Cockerton: “Be aware that children copy you. So show them how to be resilient in the right way. Train their brain to deal with difficult/stressful situations. (Also read the lecture she gave at the first meeting of the Canadian CMTC-OVM about bullying).
Dutch CMTC-OVM organisation (Lex van der Heijden)
Lex started his talk about the foundation of the CMTC organization in 1997 after the birth of his daughter. Using a photo and a brief description, he tells about the symptoms of CMTC (see the CMTC website for more information on this). CMTC is especially visible if the patient is cold.

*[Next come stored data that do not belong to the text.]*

Lemma ring_index_ne p k :
  pipe_wf p → (k < pipe_len p)%nat → pipe_full p = false →
  Z.to_nat ((pi_nread p + Z.of_nat k) mod PIPESIZE) ≠ Z.to_nat (pi_nwrite p mod PIPESIZE).
Proof.
  intros Hwf Hk Hf. assert (pipe_len p ≠ Z.to_nat PIPESIZE) as Hl.
  { intros E. apply pipe_full_iff in E; [congruence|done]. }
  destruct Hwf as [_ Hr Hw Hu]. unfold pipe_len in *. pose proof (u32_range (pi_nwrite p - pi_nread p)).
  pose proof (Z.mod_pos_bound (pi_nread p + Z.of_nat k) PIPESIZE ltac:(done)).
  pose proof (Z.mod_pos_bound (pi_nwrite p) PIPESIZE ltac:(done)).
  intros E. assert ((pi_nread p + Z.of_nat k) mod PIPESIZE = pi_nwrite p mod PIPESIZE) as E' by lia.
  assert ((u32 (pi_nwrite p - pi_nread p) - Z.of_nat k) mod PIPESIZE = 0) as Hz.
  { rewrite <- Zminus_mod_idemp_l, u32_mod_pipesize, Zminus_mod_idemp_l.
    replace (pi_nwrite p - pi_nread p - Z.of_nat k) with (pi_nwrite p - (pi_nread p + Z.of_nat k)) by lia.
    by rewrite Zminus_mod, E', Z.sub_diag. }
  rewrite Z.mod_small in Hz; unfold PIPESIZE in *; lia.
Qed.

Lemma push_byte_queue ch p :
  pipe_wf p → pipe_full p = false →
  pipe_wf (push_byte ch p) ∧ pipe_queue (push_byte ch p) = pipe_queue p ++ [ch].
Proof.
  intros Hwf Hf. assert (pipe_len p ≠ Z.to_nat PIPESIZE) as Hl.
  { intros E. apply pipe_full_iff in E; [congruence|done]. }
  pose proof Hwf as [Hlen Hr Hw Hu]. unfold pipe_len in Hl.
  pose proof (u32_range (pi_nwrite p - pi_nread p)).
  assert (u32 (pi_nwrite p - pi_nread p) < PIPESIZE) as Hlt by (unfold PIPESIZE in *; lia).
  assert (pipe_len (push_byte ch p) = S (pipe_len p)) as Hn.
  { unfold pipe_len, push_byte. rsimpl. rewrite used_next by done. lia. }
  split.
  - split; unfold push_byte; rsimpl; [by rewrite length_insert|done|apply u32_range|].
    rewrite used_next by done. lia.
  - unfold pipe_queue. rewrite Hn, seq_S, fmap_app. f_equal.
    + apply list_fmap_ext. intros i k Hk. apply lookup_seq in Hk as [-> Hk]. unfold push_byte. rsimpl.
      rewrite list_lookup_insert_ne; [done|]. apply not_eq_sym. by apply ring_index_ne.
    + simpl. unfold push_byte. rsimpl. f_equal.
      assert (Z.to_nat ((pi_nread p + Z.of_nat (pipe_len p)) mod PIPESIZE) =
              Z.to_nat (pi_nwrite p mod PIPESIZE)) as ->.
      { unfold pipe_len. rewrite Z2Nat.id by lia. rewrite <- Zplus_mod_idemp_r, u32_mod_pipesize, Zplus_mod_idemp_r.
        do 2 f_equal. lia. }
      rewrite list_lookup_insert_eq; [done|]. rewrite Hlen.
      pose proof (Z.mod_pos_bound (pi_nwrite p) PIPESIZE ltac:(done)). lia.
Qed.

Lemma pop_byte_queue p :
  pipe_wf p → pipe_empty p = false →
  ∃ ch, peek_byte p = Some ch ∧ pipe_wf (pop_byte p) ∧ pipe_queue p = ch :: pipe_queue (pop_byte p).
Proof.
  intros Hwf He. assert (pipe_len p ≠ O) as Hl by (intros E; apply pipe_empty_iff in E; [congruence|done]).
  pose proof Hwf as [Hlen Hr Hw Hu]. unfold pipe_len in Hl.
  pose proof (u32_range (pi_nwrite p - pi_nread p)).
  pose proof (Z.mod_pos_bound (pi_nread p) PIPESIZE ltac:(done)) as Hm.
  destruct (lookup_lt_is_Some_2 (pi_data p) (Z.to_nat (pi_nread p mod PIPESIZE)) ltac:(lia)) as [ch Hch].
  assert (pipe_len p = S (pipe_len (pop_byte p))) as Hn.
  { unfold pipe_len, pop_byte. rsimpl. rewrite used_pop by lia. lia. }
  exists ch. split_and!; [done| |].
  - split; unfold pop_byte; rsimpl; [done|apply u32_range|done|]. rewrite used_pop by lia. lia.
  - unfold pipe_queue. rewrite Hn. cbn [seq fmap list_fmap]. f_equal.
    + by rewrite Z.add_0_r, Hch.
    + rewrite <- fmap_S_seq, <- list_fmap_compose. apply list_fmap_ext. intros i k _. unfold compose, pop_byte. rsimpl.
      assert ((u32 (pi_nread p + 1) + Z.of_nat k) mod PIPESIZE = (pi_nread p + Z.of_nat (S k)) mod PIPESIZE) as ->.
      { rewrite <- Zplus_mod_idemp_l, u32_mod_pipesize, Zplus_mod_idemp_l. f_equal. lia. }
      done.
Qed.

(** ** Writing and reading without blocking *)

Section Transfer.
Context `{Layout, !LayoutOk}.

Lemma getpipe_ok pi p s : pipes s !! pi = Some p → getpipe pi s = Ok p s.
Proof. intros Hp. unfold getpipe. by rewrite Hp. Qed.

Lemma updpipe_ok pi p f s :
  pipes s !! pi = Some p → updpipe pi f s = Ok tt (s <| pipes := <[pi := f p]> (pipes s) |>).
Proof. intros Hp. unfold updpipe. erewrite bind_ok by (by apply getpipe_ok). reflexivity. Qed.

(** The running process [pr], alive, with its address space. *)
Record runs_as (s : kst) (pr : nat) (root sz : Z) (T : aspace) (fl : list Z) : Prop := {
  ra_wf : uvm_wf s root T fl;
  ra_cur : cur s = Some pr;
  ra_proc : ∃ q, procs s !! pr = Some q ∧ p_pagetable q = root ∧ p_sz q = sz ∧ p_killed q = 0;
  ra_sz : sz ≤ TRAPFRAME;
  ra_table : table_free s
}.

Lemma runs_as_cur s pr root sz T fl : runs_as s pr root sz T fl → cur_as s root sz.
Proof. intros [_ Hc (q & ? & ? & ? & _) _ _]. by exists pr, q. Qed.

The association receives many questions, some of these questions are about the use of laser for CMTC-markings. Lex refers to the article about this topic that has been written by Prof. Dr. Arnold Oranje (It can be found on the website: Laser treatment). In summary, the effect of laser on the markings gives the best results in the face and the more down to the feet, the worse the result. Small children have to be anaesthetized for the treatment and this is not recommended.
Lex also describes the emergence of different organizations (Canada and USA). Lex started in the USA in 2005, and as the number of people grew, it was decided to set up an independent organization. Nancy and Hank Fowler and Lex originally founded this organization. Jennifer has started the organization in Canada. Members of the U.S. and Canadian organizations have free access to the Dutch website, available in both English and Dutch.
The Dutch organization has started a number of years ago with the genetic research into the cause of CMTC. This has been delayed by various causes, but it is expected that the research will continue in the third quarter of 2017. The research is conducted in Canada by Dr. Millan Patel.
A brand new website is in development that is responsive to different devices either desktop/smartphone or tablet. Lex showed some pictures of the new design.
The Netherlands is working on a new system in which the patient has all the medical information available (general practitioner, hospital, etc.) in which the patient is in charge and thus determines who has access to his / her medical data. In particular, in patients with rare diseases, medical data is often spread over many sources and it is extremely difficult to get and keep an overview. This data is available 24 hours a day from virtually any location.
For this occasion, Lex had composed a typical Dutch package consisting of a canvas bag with Dutch stroop waffles and chocolate for all families. In addition, Lex had taken a great deal of Dutch clogs in the form of soft slippers. The responses of the attendants were very good and they were surprised.
Jennifer had compiled a beautiful folder containing good and practical information about bullying at schools. The Canadian Red Cross has very interesting information on this subject.